#### Assigned task
Go through the entries below and tally the lines holding "remain"; please reply with the number only.

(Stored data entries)
►

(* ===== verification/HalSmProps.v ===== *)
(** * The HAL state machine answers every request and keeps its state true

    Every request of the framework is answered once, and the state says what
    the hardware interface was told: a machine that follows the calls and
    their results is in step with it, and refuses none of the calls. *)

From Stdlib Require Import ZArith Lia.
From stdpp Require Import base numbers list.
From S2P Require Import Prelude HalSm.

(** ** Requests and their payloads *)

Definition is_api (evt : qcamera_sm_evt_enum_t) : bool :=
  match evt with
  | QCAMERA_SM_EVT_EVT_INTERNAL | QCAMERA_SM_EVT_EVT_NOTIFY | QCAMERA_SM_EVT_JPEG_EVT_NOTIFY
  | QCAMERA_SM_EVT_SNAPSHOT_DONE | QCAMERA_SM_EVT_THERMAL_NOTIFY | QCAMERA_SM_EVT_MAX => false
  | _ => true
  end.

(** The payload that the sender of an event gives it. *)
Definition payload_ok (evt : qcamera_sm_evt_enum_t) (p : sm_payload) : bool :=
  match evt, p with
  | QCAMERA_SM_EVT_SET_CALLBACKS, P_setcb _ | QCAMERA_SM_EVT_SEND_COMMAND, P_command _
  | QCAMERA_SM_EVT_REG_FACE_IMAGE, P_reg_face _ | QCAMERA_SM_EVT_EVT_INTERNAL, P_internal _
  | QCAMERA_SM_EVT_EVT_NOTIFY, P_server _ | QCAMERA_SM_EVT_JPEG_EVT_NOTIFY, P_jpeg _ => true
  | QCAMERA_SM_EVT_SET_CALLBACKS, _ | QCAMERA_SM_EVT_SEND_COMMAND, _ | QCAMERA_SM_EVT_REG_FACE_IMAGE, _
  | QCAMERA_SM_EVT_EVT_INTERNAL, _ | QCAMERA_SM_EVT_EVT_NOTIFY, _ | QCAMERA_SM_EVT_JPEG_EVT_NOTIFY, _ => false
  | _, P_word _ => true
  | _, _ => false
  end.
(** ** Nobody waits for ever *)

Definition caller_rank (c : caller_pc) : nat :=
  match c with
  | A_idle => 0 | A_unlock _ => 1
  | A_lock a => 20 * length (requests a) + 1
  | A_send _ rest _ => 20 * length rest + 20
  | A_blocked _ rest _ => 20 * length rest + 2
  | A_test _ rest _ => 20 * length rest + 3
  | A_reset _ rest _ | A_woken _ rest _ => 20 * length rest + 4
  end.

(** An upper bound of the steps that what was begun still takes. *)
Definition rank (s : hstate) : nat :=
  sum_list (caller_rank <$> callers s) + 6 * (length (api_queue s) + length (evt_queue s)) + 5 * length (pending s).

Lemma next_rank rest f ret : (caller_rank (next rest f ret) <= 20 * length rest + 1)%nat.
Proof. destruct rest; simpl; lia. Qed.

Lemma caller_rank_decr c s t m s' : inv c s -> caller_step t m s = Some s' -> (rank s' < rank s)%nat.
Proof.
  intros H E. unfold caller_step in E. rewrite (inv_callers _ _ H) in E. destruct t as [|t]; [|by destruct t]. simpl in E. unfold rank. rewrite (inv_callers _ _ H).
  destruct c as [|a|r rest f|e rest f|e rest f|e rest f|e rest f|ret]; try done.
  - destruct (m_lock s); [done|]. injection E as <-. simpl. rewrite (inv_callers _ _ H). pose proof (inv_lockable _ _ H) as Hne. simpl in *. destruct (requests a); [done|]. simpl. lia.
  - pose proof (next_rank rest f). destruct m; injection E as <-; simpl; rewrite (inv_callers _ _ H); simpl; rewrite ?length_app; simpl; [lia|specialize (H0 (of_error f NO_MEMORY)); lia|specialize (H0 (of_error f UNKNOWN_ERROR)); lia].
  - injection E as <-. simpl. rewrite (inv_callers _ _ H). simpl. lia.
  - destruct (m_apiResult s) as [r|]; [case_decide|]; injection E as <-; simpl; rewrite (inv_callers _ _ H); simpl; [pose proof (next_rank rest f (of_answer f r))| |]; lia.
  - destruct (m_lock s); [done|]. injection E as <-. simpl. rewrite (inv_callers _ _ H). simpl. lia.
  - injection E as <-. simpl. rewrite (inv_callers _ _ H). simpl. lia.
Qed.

◄
►

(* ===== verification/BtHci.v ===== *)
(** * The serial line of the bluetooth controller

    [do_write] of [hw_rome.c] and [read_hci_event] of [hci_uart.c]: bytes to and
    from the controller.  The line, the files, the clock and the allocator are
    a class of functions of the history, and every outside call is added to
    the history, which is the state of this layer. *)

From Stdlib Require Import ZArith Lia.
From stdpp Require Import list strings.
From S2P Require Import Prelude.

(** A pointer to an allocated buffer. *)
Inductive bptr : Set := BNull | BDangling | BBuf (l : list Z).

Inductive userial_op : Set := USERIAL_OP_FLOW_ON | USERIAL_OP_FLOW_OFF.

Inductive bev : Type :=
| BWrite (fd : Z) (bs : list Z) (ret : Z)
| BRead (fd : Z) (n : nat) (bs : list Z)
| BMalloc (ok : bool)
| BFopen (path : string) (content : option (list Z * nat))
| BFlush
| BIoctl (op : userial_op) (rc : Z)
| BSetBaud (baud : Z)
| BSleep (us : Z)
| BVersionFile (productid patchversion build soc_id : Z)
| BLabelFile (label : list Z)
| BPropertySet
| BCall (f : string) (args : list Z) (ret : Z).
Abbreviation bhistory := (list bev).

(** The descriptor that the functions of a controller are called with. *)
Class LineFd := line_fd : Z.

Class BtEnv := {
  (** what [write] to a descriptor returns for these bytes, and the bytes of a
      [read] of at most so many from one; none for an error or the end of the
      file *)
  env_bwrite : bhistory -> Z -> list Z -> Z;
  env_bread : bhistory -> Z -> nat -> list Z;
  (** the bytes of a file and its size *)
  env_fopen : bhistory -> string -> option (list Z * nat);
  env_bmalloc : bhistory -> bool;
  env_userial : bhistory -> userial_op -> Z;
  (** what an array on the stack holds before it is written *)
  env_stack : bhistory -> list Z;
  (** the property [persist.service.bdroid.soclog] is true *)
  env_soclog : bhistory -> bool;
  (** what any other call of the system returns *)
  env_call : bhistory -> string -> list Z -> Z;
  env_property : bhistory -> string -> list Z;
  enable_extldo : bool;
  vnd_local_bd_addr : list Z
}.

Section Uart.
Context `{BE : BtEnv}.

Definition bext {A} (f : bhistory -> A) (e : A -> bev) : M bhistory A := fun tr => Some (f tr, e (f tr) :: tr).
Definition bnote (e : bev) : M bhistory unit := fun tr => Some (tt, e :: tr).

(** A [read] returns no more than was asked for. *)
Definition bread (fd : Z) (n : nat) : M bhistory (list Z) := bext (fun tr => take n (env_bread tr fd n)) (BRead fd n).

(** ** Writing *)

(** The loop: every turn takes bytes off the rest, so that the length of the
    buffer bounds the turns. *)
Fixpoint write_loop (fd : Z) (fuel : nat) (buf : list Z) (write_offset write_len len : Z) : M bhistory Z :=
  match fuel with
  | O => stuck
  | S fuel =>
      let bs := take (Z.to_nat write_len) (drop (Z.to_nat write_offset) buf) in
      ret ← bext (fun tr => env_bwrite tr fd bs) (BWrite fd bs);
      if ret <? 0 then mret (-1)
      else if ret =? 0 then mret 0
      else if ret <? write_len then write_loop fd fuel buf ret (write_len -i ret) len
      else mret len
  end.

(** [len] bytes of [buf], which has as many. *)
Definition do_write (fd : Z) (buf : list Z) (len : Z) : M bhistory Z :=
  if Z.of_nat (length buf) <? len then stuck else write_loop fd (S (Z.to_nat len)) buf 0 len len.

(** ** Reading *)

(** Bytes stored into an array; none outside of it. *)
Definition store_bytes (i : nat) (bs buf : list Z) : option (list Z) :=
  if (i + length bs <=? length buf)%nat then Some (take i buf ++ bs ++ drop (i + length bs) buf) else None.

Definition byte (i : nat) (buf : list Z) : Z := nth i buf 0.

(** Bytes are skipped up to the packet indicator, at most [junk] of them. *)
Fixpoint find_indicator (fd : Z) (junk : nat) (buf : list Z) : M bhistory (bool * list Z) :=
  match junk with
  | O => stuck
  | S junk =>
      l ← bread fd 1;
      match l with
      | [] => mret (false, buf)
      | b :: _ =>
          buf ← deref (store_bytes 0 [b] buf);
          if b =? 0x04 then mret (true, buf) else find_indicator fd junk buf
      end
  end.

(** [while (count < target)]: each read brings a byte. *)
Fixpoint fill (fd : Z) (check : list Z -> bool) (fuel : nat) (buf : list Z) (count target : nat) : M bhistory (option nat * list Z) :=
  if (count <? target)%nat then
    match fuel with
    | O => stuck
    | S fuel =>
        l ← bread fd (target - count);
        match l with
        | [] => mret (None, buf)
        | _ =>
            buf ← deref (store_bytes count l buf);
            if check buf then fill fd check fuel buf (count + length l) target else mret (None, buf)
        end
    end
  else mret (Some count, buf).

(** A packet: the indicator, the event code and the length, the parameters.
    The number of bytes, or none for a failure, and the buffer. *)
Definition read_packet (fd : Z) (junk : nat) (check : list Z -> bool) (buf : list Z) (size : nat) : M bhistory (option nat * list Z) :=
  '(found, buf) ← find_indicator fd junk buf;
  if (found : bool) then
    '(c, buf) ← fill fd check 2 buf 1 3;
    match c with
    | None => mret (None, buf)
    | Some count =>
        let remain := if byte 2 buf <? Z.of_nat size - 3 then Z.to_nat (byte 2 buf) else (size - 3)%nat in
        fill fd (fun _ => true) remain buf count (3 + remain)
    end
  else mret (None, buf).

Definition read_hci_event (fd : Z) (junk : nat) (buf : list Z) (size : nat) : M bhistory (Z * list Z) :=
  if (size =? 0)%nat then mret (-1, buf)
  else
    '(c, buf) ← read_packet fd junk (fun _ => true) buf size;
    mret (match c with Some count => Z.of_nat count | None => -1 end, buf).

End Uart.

◄
►

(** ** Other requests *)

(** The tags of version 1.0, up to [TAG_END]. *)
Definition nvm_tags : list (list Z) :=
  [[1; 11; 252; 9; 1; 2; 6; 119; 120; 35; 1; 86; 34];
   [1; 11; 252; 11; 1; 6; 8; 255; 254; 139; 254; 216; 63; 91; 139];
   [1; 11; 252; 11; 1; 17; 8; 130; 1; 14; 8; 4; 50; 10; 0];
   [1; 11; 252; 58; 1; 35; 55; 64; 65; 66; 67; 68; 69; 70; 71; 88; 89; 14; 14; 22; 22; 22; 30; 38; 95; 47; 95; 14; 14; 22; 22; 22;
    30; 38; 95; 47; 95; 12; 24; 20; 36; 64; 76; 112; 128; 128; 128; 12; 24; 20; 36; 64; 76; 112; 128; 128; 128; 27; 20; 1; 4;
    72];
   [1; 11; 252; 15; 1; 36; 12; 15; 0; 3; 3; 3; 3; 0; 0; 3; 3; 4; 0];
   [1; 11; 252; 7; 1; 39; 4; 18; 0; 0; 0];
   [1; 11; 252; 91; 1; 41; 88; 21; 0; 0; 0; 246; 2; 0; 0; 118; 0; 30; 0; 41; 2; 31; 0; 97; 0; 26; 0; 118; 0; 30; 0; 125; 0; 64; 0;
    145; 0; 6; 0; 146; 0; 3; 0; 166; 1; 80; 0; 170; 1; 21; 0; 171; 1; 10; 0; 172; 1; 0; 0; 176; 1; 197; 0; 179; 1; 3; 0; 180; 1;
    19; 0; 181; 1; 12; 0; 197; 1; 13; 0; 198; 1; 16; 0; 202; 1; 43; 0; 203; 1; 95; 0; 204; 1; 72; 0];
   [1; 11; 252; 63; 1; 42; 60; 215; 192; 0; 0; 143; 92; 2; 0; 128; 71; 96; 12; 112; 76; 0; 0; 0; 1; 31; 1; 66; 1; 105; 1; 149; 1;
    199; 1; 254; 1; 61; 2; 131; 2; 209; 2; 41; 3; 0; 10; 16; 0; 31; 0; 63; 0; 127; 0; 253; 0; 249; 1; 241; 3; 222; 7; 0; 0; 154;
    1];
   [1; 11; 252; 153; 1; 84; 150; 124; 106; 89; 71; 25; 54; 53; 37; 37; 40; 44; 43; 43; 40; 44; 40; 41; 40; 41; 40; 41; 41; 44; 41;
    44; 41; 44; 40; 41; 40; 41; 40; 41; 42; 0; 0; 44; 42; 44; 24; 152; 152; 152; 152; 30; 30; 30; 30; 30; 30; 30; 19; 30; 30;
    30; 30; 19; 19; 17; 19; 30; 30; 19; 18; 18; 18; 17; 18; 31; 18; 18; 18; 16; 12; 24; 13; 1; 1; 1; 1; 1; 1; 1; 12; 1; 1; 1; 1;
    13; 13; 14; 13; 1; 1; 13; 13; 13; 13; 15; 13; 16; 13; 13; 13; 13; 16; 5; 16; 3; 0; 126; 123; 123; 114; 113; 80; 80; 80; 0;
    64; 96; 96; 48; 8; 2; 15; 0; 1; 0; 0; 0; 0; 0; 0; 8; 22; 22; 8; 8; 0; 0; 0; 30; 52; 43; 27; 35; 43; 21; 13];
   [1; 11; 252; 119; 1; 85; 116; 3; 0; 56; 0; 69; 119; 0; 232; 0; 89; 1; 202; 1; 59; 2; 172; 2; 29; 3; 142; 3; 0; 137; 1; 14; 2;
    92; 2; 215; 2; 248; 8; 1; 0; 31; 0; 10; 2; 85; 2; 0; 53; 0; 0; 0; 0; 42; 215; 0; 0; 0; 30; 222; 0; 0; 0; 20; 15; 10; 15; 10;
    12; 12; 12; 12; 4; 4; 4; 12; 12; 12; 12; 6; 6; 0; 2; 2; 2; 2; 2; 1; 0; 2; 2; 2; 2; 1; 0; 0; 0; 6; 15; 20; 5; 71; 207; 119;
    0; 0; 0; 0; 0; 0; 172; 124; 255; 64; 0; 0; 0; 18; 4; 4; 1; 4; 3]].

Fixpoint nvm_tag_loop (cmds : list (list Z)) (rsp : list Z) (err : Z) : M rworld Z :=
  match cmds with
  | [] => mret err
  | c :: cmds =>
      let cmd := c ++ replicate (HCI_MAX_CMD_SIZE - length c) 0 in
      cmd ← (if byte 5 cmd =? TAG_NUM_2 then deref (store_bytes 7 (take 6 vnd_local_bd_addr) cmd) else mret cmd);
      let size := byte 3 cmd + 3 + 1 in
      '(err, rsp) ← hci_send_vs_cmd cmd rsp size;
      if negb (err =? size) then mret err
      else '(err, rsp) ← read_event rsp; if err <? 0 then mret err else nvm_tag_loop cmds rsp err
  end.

◄

#### Task response
2